Vajont

Vajont

Il Vajont e' un buco nella memoria di tutti quelli che, almeno una volta, sono stati lassu, tra le montagne, a vedere quel mostro affascinante di cemento e metallo, che sembra spingere per uscire da quella gola stretta, come a dire io non c'entro, io il mio lavoro l'ho fatto.
Il Vajont sono le duemila croci che l'acqua ha generato in una notte.
Il Vajont e' il silenzio di un mare di fango.
Il Vajont e' un fatto.
Come una ferita che non rimargina.
Come una sberla.
Il Vajont non e' immaginabile, non e' descrivibile. Non c'e' una nave da affondare come nel Titanic, qui ci sono paesi interi che hanno visto un tramonto e non l'alba successiva, c'era un area sterminata dove prima c'erano duemila vite che s'intrecciavano come l'edera e che in poco
tempo sono diventate terra. Da foglie a terra. Da carne a terra e fango e sassi.
Andateci un giorno su a Longarone, il paese di cemento armato, costretto a convivere con l'immagine della propria morte di fronte alle finestre.

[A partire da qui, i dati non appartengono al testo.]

(** * dco_win.c: the Windows data-channel-offload adapter of OpenVPN

    A shallow embedding of [src/openvpn/dco_win.c].  The C functions talk to
    the ovpn-dco-win driver through [DeviceIoControl] and to the rest of
    OpenVPN through [msg], [get_signal], [management_sleep],
    [tun_open_device] and [close_tun_handle].  Those calls are modelled as
    operations of a small state monad over a [world]: the world carries the
    integer behind [signal_received], the thread's last-error code, call
    counters and the chronological trace of every external call.  What the
    driver and the signal machinery answer is given by an environment
    [env] of oracles indexed by the call counters.

    Machine integers are [Z] with their wrap-around written out; C objects
    reached through pointers are byte lists together with the memory that
    follows them; the descriptors handed to the driver are byte blocks
    written field by field at the offsets of an [abi] record.  The arena
    calls ([gc_new], [gc_free]) and the [OVERLAPPED] bookkeeping have no
    effect that is observed here and are left out. *)

From Stdlib Require Import String ZArith List Bool Lia.
Import ListNotations.

Local Open Scope string_scope.
Local Open Scope list_scope.
Local Open Scope Z_scope.

(** ** Machine integers *)

Module Int.

(** [DWORD]: 32-bit unsigned. *)
Definition dword (z : Z) : Z := z mod 2 ^ 32.

(** [int]: 32-bit two's complement, the wrap the Windows compilers give. *)
Definition int32 (z : Z) : Z := (z + 2 ^ 31) mod 2 ^ 32 - 2 ^ 31.

(** Little-endian encoding of the low [n] bytes of [v]. *)
Fixpoint le_bytes (n : nat) (v : Z) : list Z :=
  match n with
  | O => []
  | S n' => v mod 256 :: le_bytes n' (v / 256)
  end.

(** Unsigned little-endian decoding. *)
Fixpoint le_decode (bs : list Z) : Z :=
  match bs with
  | [] => 0
  | b :: bs' => b + 256 * le_decode bs'
  end.

End Int.

(** ** C memory *)

Module Mem.

(** An object reached through a pointer: the bytes of the object itself
    and whatever memory happens to follow it.  A read that runs past the
    end of the object is what C leaves undefined; here it returns the
    bytes that lie behind the object, so such a read is visible. *)
Record cmem := { mem_bytes : list Z; mem_beyond : nat -> Z }.

Definition load (p : cmem) (i : nat) : Z :=
  match nth_error (mem_bytes p) i with
  | Some b => b
  | None => mem_beyond p (i - length (mem_bytes p))
  end.

(** The [n] bytes starting at the pointer: the source of a [CopyMemory]
    or of a structure assignment through a cast pointer. *)
Definition read_bytes (p : cmem) (n : nat) : list Z := map (load p) (seq 0 n).

(** [ZeroMemory] on a block of [n] bytes, also [= { 0 }]. *)
Definition ZeroMemory (n : nat) : list Z := repeat 0 n.

(** Writing [data] into the block at byte offset [off].  The block models
    one local structure; bytes that would land behind it are dropped. *)
Fixpoint store (off : nat) (data blk : list Z) : list Z :=
  match blk with
  | [] => []
  | b :: blk' =>
      match off with
      | S off' => b :: store off' data blk'
      | O => match data with
             | [] => blk
             | d :: data' => d :: store O data' blk'
             end
      end
  end.
(** * io-display: display contexts over display workers

    A shallow embedding of the coordinator side of [@cisl/io-display]:
    the [DisplayContext] class ([displaycontext.js], and its TypeScript
    twin) and the [DisplayContextFactory] class (TypeScript).

    Promises are run to quiescence: a method is a function from the state
    it starts in to the way its promise settles (or fails to settle) and
    the state reached when the work it started has finished.  The broker,
    the key-value store and the display workers are an explicit [World]:

    - the queue listing and the store always answer; a call to a worker
      is answered or fails;
    - a worker's answer depends on the queue and the request only;
    - one client runs at a time: no other process writes the store or
      removes a queue while a method runs.

    Objects received from workers are records with the fields the
    coordinator reads; an object used as a dictionary, and a [Map], is the
    list of its entries in iteration order. *)

From Stdlib Require Import String List ZArith Bool Lia.
From stdpp Require Import base option strings gmap list.

Local Open Scope string_scope.
Local Open Scope list_scope.

(* ===================================================================== *)
(** * JavaScript strings *)
(* ===================================================================== *)

Module JsString.

(** [s.indexOf(pat) > -1] *)
Definition includes (pat s : string) : bool :=
  match String.index 0 pat s with
  | Some _ => true
  | None => false
  end.

(** [s.replace(pat, by)] with a string pattern: the first occurrence only. *)
Definition replace (pat by_ s : string) : string :=
  match String.index 0 pat s with
  | Some i =>
      String.substring 0 i s +:+ by_ +:+
      String.substring (i + String.length pat)
                       (String.length s - (i + String.length pat)) s
  | None => s
  end.

(** ['lit' + v] where [v] may be [undefined]. *)
Definition of_optional (v : option string) : string :=
  match v with
  | Some s => s
  | None => "undefined"
  end.

(** [if (v)] on an optional string: present and not empty. *)
Definition truthy (v : option string) : bool :=
  match v with
  | Some s => negb (String.eqb s "")
  | None => false
  end.

End JsString.

(* ===================================================================== *)
(** * JavaScript [Map] with string keys

    Entries are kept in insertion order; [set] on a key that is present
    replaces the value where it stands, [delete] takes the entry out. *)
(* ===================================================================== *)

Module JsMap.
Section JsMap.
Context {V : Type}.

Definition t := list (string * V).

Definition clear : t := [].

Fixpoint get (k : string) (m : t) : option V :=
  match m with
  | [] => None
  | (k', v) :: m' => if String.eqb k k' then Some v else get k m'
  end.

Definition has (k : string) (m : t) : bool :=
  match get k m with
  | Some _ => true
  | None => false
  end.

Fixpoint set (k : string) (v : V) (m : t) : t :=
  match m with
  | [] => [(k, v)]
  | (k', v') :: m' =>
      if String.eqb k k' then (k, v) :: m' else (k', v') :: set k v m'
  end.

Definition delete (k : string) (m : t) : t :=
  List.filter (fun e => negb (String.eqb k (fst e))) m.

Definition keys (m : t) : list string := List.map fst m.

Definition values (m : t) : list V := List.map snd m.
Lemma everyM_true f l :
  everyM f l = Ok true ↔ Forall (λ x, f x = Ok true) l.
Proof.
  induction l as [|x l IH]; simpl; [by split|].
  rewrite Forall_cons, <- IH.
  destruct (f x) as [[]|]; simpl; naive_solver.
Qed.

Lemma findM_None f l :
  findM f l = Ok None ↔ Forall (λ x, f x = Ok false) l.
Proof.
  induction l as [|x l IH]; simpl; [by split|].
  rewrite Forall_cons, <- IH.
  destruct (f x) as [[]|]; simpl; naive_solver.
Qed.

Lemma findM_Some f l x :
  findM f l = Ok (Some x) ↔
  ∃ l1 l2, l = l1 ++ x :: l2 ∧ Forall (λ y, f y = Ok false) l1 ∧ f x = Ok true.
Proof.
  induction l as [|y l IH]; simpl.
  - split; [done|]. by intros ([|??] & ? & ? & _).
  - destruct (f y) as [[]|] eqn:Hy; simpl.
    + split.
      * intros [= ->]. by exists [], l.
      * intros ([|z l1] & l2 & [= -> ->] & Hl1 & ?); [done|].
        apply Forall_cons in Hl1 as [? _]. congruence.
    + rewrite IH. split.
      * intros (l1 & l2 & -> & ? & ?). exists (y :: l1), l2. by repeat constructor.
      * intros ([|z l1] & l2 & [= -> ->] & Hl1 & ?); [congruence|].
        apply Forall_cons in Hl1 as [_ ?]. eauto.
    + split; [done|].
      intros ([|z l1] & l2 & [= -> ->] & Hl1 & ?); [congruence|].
      apply Forall_cons in Hl1 as [? _]. congruence.
Qed.

Lemma findM_Some_elem_of f l x :
  findM f l = Ok (Some x) → x ∈ l ∧ f x = Ok true.
Proof.
  intros (l1 & l2 & -> & _ & ?)%findM_Some. split; [|done].
  apply elem_of_app. right. by left.
Qed.

Lemma filterM_is_Ok f l :
  is_Ok (filterM f l) ↔ Forall (λ x, is_Ok (f x)) l.
Proof.
  induction l as [|x l IH]; simpl.
  - split; [constructor | intros; apply is_Ok_Ok].
  - rewrite Forall_cons, <- IH. destruct (f x) as [b|e]; simpl.
    + destruct (filterM f l) as [r|e]; simpl.
      * split; intros; [split|]; apply is_Ok_Ok.
      * split; [by intros ?%is_Ok_Err | by intros [_ ?%is_Ok_Err]].
    + split; [by intros ?%is_Ok_Err | by intros [?%is_Ok_Err _]].
Qed.

Lemma filterM_elem_of f l r x :
  filterM f l = Ok r → x ∈ r ↔ x ∈ l ∧ f x = Ok true.
Proof.
  revert r. induction l as [|y l IH]; simpl; intros r.
  - intros [= <-]. rewrite !elem_of_nil. naive_solver.
  - destruct (f y) as [b|] eqn:Hy; simpl; [|done].
    destruct (filterM f l) as [r'|]; simpl; [|done].
    intros [= <-]. specialize (IH r' eq_refl).
    destruct b; rewrite ?elem_of_cons, IH; split.
    + intros [->|[??]]; auto.
    + intros [[->|?] ?]; auto.
    + intros [??]; auto.
    + intros [[->|?] ?]; [congruence | auto].
Qed.

Lemma filterM_sublist f l r : filterM f l = Ok r → sublist r l.
Proof.
  revert r. induction l as [|y l IH]; simpl; intros r.
  - by intros [= <-].
  - destruct (f y) as [b|]; simpl; [|done].
    destruct (filterM f l) as [r'|]; simpl; [|done].
    intros [= <-]. destruct b; constructor; auto.
Qed.

Lemma filterM_length f l r : filterM f l = Ok r → length r ≤ length l.
Proof. intros Hr. by apply sublist_length, (filterM_sublist f). Qed.

(** Two filters that never keep the same element keep, together, no more
    elements than the list has. *)
Lemma filterM_length_exclusive f g l r1 r2 :
  filterM f l = Ok r1 → filterM g l = Ok r2 →
  (∀ x, f x = Ok true → g x = Ok true → False) →
  length r1 + length r2 ≤ length l.
Proof.
  intros Hf Hg Hfg. revert r1 r2 Hf Hg. induction l as [|x l IH]; simpl; intros r1 r2.
  - by intros [= <-] [= <-].
  - destruct (f x) as [a|] eqn:Hfx; simpl; [|done].
    destruct (filterM f l) as [r1'|]; simpl; [|done].
    destruct (g x) as [b|] eqn:Hgx; simpl; [|done].
    destruct (filterM g l) as [r2'|]; simpl; [|done].
    intros [= <-] [= <-]. specialize (IH r1' r2' eq_refl eq_refl).
    destruct a, b; simpl; try lia. destruct (Hfg x); done.
Qed.

End list_monadic.

(** Boolean quantifiers over lists, as equations with [true]. *)
Lemma existsb_Exists {A} (p : A → bool) l :
  existsb p l = true ↔ Exists (λ x, p x = true) l.
Proof.
  induction l as [|x l IH]; simpl.
  - split; [done | by intros ?%Exists_nil].
  - by rewrite orb_true_iff, Exists_cons, IH.
Qed.

Lemma forallb_Forall {A} (p : A → bool) l :
  forallb p l = true ↔ Forall (λ x, p x = true) l.
Proof.
  induction l as [|x l IH]; simpl.
  - split; [constructor | done].
  - by rewrite andb_true_iff, Forall_cons, IH.
Qed.

Lemma NoDup_snoc {A} (l : list A) x : NoDup l → x ∉ l → NoDup (l ++ [x]).
Proof.
  intros Hl Hx. apply NoDup_app. split_and!; [done| |apply NoDup_singleton].
  by intros y Hy ->%list_elem_of_singleton.
Qed.

Lemma Forall_filter_1 {A} (P Q : A → Prop) `{!∀ x, Decision (Q x)} (l : list A) :
  Forall P l → Forall P (filter Q l).
Proof.
  rewrite !Forall_forall. intros Hl x [_ Hx]%list_elem_of_filter. by apply Hl.
Qed.

Lemma filter_all {A} (P : A → Prop) `{!∀ x, Decision (P x)} (l : list A) :
  (∀ x, x ∈ l → P x) → filter P l = l.
Proof.
  induction l as [|x l IH]; intros Hl; [done|].
  rewrite filter_cons_True by (apply Hl; left). f_equal. apply IH.
  intros. apply Hl. by right.
Qed.

Lemma filter_none {A} (P : A → Prop) `{!∀ x, Decision (P x)} (l : list A) :
  (∀ x, x ∈ l → ¬ P x) → filter P l = [].
Proof.
  induction l as [|x l IH]; intros Hl; [done|].
  rewrite filter_cons_False by (apply Hl; left). apply IH.
  intros. apply Hl. by right.
Qed.

Lemma fmap_const_replicate {A B} (f : A → B) (c : B) (l : list A) :
  (∀ x, f x = c) → f <$> l = replicate (length l) c.
Proof. intros Hf. induction l as [|x l IH]; csimpl; [done|]. by rewrite Hf, IH. Qed.

Lemma prefix_of_fmap {A B} (f : A → B) (l1 l2 : list A) :
  l1 `prefix_of` l2 → f <$> l1 `prefix_of` f <$> l2.
Proof. intros [k ->]. exists (f <$> k). apply fmap_app. Qed.

(** A prefix of three runs of constants is three runs of the same
    constants. *)
Lemma prefix_replicate3 {A} (x y z : A) a b c l :
  l `prefix_of` replicate a x ++ replicate b y ++ replicate c z →
  ∃ a' b' c', l = replicate a' x ++ replicate b' y ++ replicate c' z.
Proof.
  intros [k Hk]. rewrite <- (take_app_length l k), <- Hk.
  rewrite !take_app, !take_replicate. eauto.
Qed.

(** ** Lookup by key

    The first element of a list with a given key: the property of a given
    name, the record of a given identifier. *)
Definition find_key {A K} `{EqDecision K} (key : A → K) (k : K) (l : list A)
    : option A :=
  List.find (λ x, bool_decide (key x = k)) l.

Section find_key.
Context {A K : Type} `{EqDecision K} (key : A → K).
Implicit Types (l : list A) (k : K) (x : A).

Lemma find_key_Some l k x : find_key key k l = Some x → x ∈ l ∧ key x = k.
Proof.
  unfold find_key. intros [Hx Hk%bool_decide_eq_true]%find_some.
  by rewrite <- list_elem_of_In in Hx.
Qed.

Lemma find_key_None l k : find_key key k l = None ↔ k ∉ key <$> l.
Proof.
  unfold find_key. induction l as [|x l IH]; simpl.
  - split; [intros _; apply not_elem_of_nil | done].
  - rewrite not_elem_of_cons. case_bool_decide; [|rewrite IH]; naive_solver.
Qed.

Lemma find_key_is_Some l k : is_Some (find_key key k l) ↔ k ∈ key <$> l.
Proof.
  rewrite <- not_eq_None_Some, find_key_None.
  destruct (decide (k ∈ key <$> l)); naive_solver.
Qed.

Lemma find_key_NoDup l x :
  NoDup (key <$> l) → x ∈ l → find_key key (key x) l = Some x.
Proof.
  unfold find_key. induction l as [|y l IH]; intros Hnd Hx.
  - by apply elem_of_nil in Hx.
  - rewrite fmap_cons in Hnd. apply NoDup_cons in Hnd as [Hy Hnd]. simpl.
    apply elem_of_cons in Hx as [->|Hx]; [by rewrite bool_decide_eq_true_2|].
    rewrite bool_decide_eq_false_2; [by apply IH|].
    intros Hyx. apply Hy. rewrite Hyx. by apply list_elem_of_fmap_2.
Qed.

Lemma filter_key_NoDup l x :
  NoDup (key <$> l) → x ∈ l → filter (λ y, key y = key x) l = [x].
Proof.
  induction l as [|y l IH]; intros Hnd Hx; [by apply elem_of_nil in Hx|].
  rewrite fmap_cons in Hnd. apply NoDup_cons in Hnd as [Hy Hnd].
  apply elem_of_cons in Hx as [->|Hx].
  - rewrite filter_cons_True by done. f_equal. apply filter_none.
    intros z Hz Hzy. apply Hy. rewrite <- Hzy. by apply list_elem_of_fmap_2.
  - rewrite filter_cons_False; [by apply IH|].
    intros Hyx. apply Hy. rewrite Hyx. by apply list_elem_of_fmap_2.
Qed.

Lemma find_key_fmap (g : A → A) l k :
  (∀ x, key (g x) = key x) → find_key key k (g <$> l) = g <$> find_key key k l.
Proof.
  intros Hg. unfold find_key. induction l as [|x l IH]; simpl; [done|].
  rewrite Hg. by case_bool_decide.
Qed.

End find_key.

(** ** Strings *)

(** The characters of a string, for predicates on all of them. *)
Fixpoint chars (s : string) : list ascii :=
  match s with
  | EmptyString => []
  | String c s' => c :: chars s'
  end.

Lemma append_nil_l (t : string) : "" +:+ t = t.
Proof. done. Qed.

Lemma append_cons (c : ascii) (s t : string) :
  String c s +:+ t = String c (s +:+ t).
Proof. done. Qed.

Lemma chars_app (s t : string) : chars (s +:+ t) = chars s ++ chars t.
Proof. induction s as [|c s IH]; [done|]. rewrite append_cons. simpl. by rewrite IH. Qed.

Lemma append_nil_r (s : string) : s +:+ "" = s.
Proof. induction s as [|c s IH]; [done|]. by rewrite append_cons, IH. Qed.

Lemma append_assoc (s t u : string) : (s +:+ t) +:+ u = s +:+ t +:+ u.
Proof. induction s as [|c s IH]; [done|]. by rewrite !append_cons, IH. Qed.

Lemma length_append (s t : string) :
  String.length (s +:+ t) = String.length s + String.length t.
Proof. induction s as [|c s IH]; [done|]. rewrite append_cons. simpl. by rewrite IH. Qed.

(** [String.prototype.includes]: the needle occurs somewhere in the
    haystack.  [String.prototype.startsWith] is Stdlib's [String.prefix]. *)
Fixpoint includes (needle hay : string) : bool :=
  String.prefix needle hay ||
  match hay with
  | EmptyString => false
  | String _ hay' => includes needle hay'
  end.

Lemma prefix_app_iff (p s : string) :
  String.prefix p s = true ↔ ∃ t, s = p +:+ t.
Proof.
  revert p. induction s as [|b s IH]; intros [|a p]; simpl.
  - split; [by exists "" | done].
  - split; [done | by intros (t & ?)].
  - split; [by exists (String b s) | done].
  - destruct (Ascii.ascii_dec a b) as [->|Hab].
    + rewrite IH. split; intros (t & Ht); exists t; [by rewrite Ht | by injection Ht].
    + split; [done|]. by intros (t & [= ? _]).
Qed.

Lemma includes_nil (p : string) : includes p "" = String.prefix p "".
Proof. unfold includes. apply orb_false_r. Qed.

Lemma includes_cons (p : string) b s :
  includes p (String b s) = String.prefix p (String b s) || includes p s.
Proof. done. Qed.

Andateci prima di aver visto lo sfregio di Martinelli. Per preservare la visione pura di una tragedia senza immagini stupide a venirvi in mente.
Senza musiche e canzoni idiote a risuonarvi in testa.
Le tragedie non sono impossibili da raccontare, penso a "Urla del Silenzio", ma impongono un rigore morale che Martinelli ha letteralmente lasciato da parte, cancellando le due parole dal proprio vocabolario, per sostituirle con retorica ed enfasi.
Tutto quello che in questo film doveva rimanere in silenzio, il regista lo fa parlare con voce tronfia, costruendo dei personaggi che non sono tali ma caricature di loro stessi. Il parroco calato nei panni di un Don Peppone senza però la penna del Guareschi, la coraggiosa Tina Merlin trasformata in Casarin d'antan, improbabili comprimari che parlano con accenti strani, che stridono di fronte al teatro naturale delle montagne veneto-friulane dove e' nata la catastrofe. Macchiette dicevamo, che si muovono guidati da un sceneggiatura paurosamente didascalica, che non racconta nulla ma, a singhiozzo, spiega soltanto.Questo però non e' un documentario e non posso muovermi continuamente tra la retorica orribile di un operaio che muore e a cui prima, nello spazio di due (2!) battute era stato fatto dire: "ho cinque figlie", e le spiegazioni di perché la montagna e' crollata. Ma dio santo! Nel Vajont ci sono duemila croci!
Perché devo usare trucchi così meschini per far piangere la gente, perché devo insultare la memoria di chi e' morto mettendo Bocelli come sottofondo mentre scorrono le scritte che danno il senso di cosa fu quella marea d'acqua. O leggo O ascolto. E di immagini così il film e' pieno, denso fino alla nausea, all'imbarazzo. Ci sono promessi fidanzati che si scambiano effusioni raccontandosi storie strappalacrime su genitori morti, crocifissi in legno incompiuti che vengo fatti galleggiare sull'acqua, con una sensibilità estetica che e' pari di quella di una madre superiora che prepara la recita di Natale.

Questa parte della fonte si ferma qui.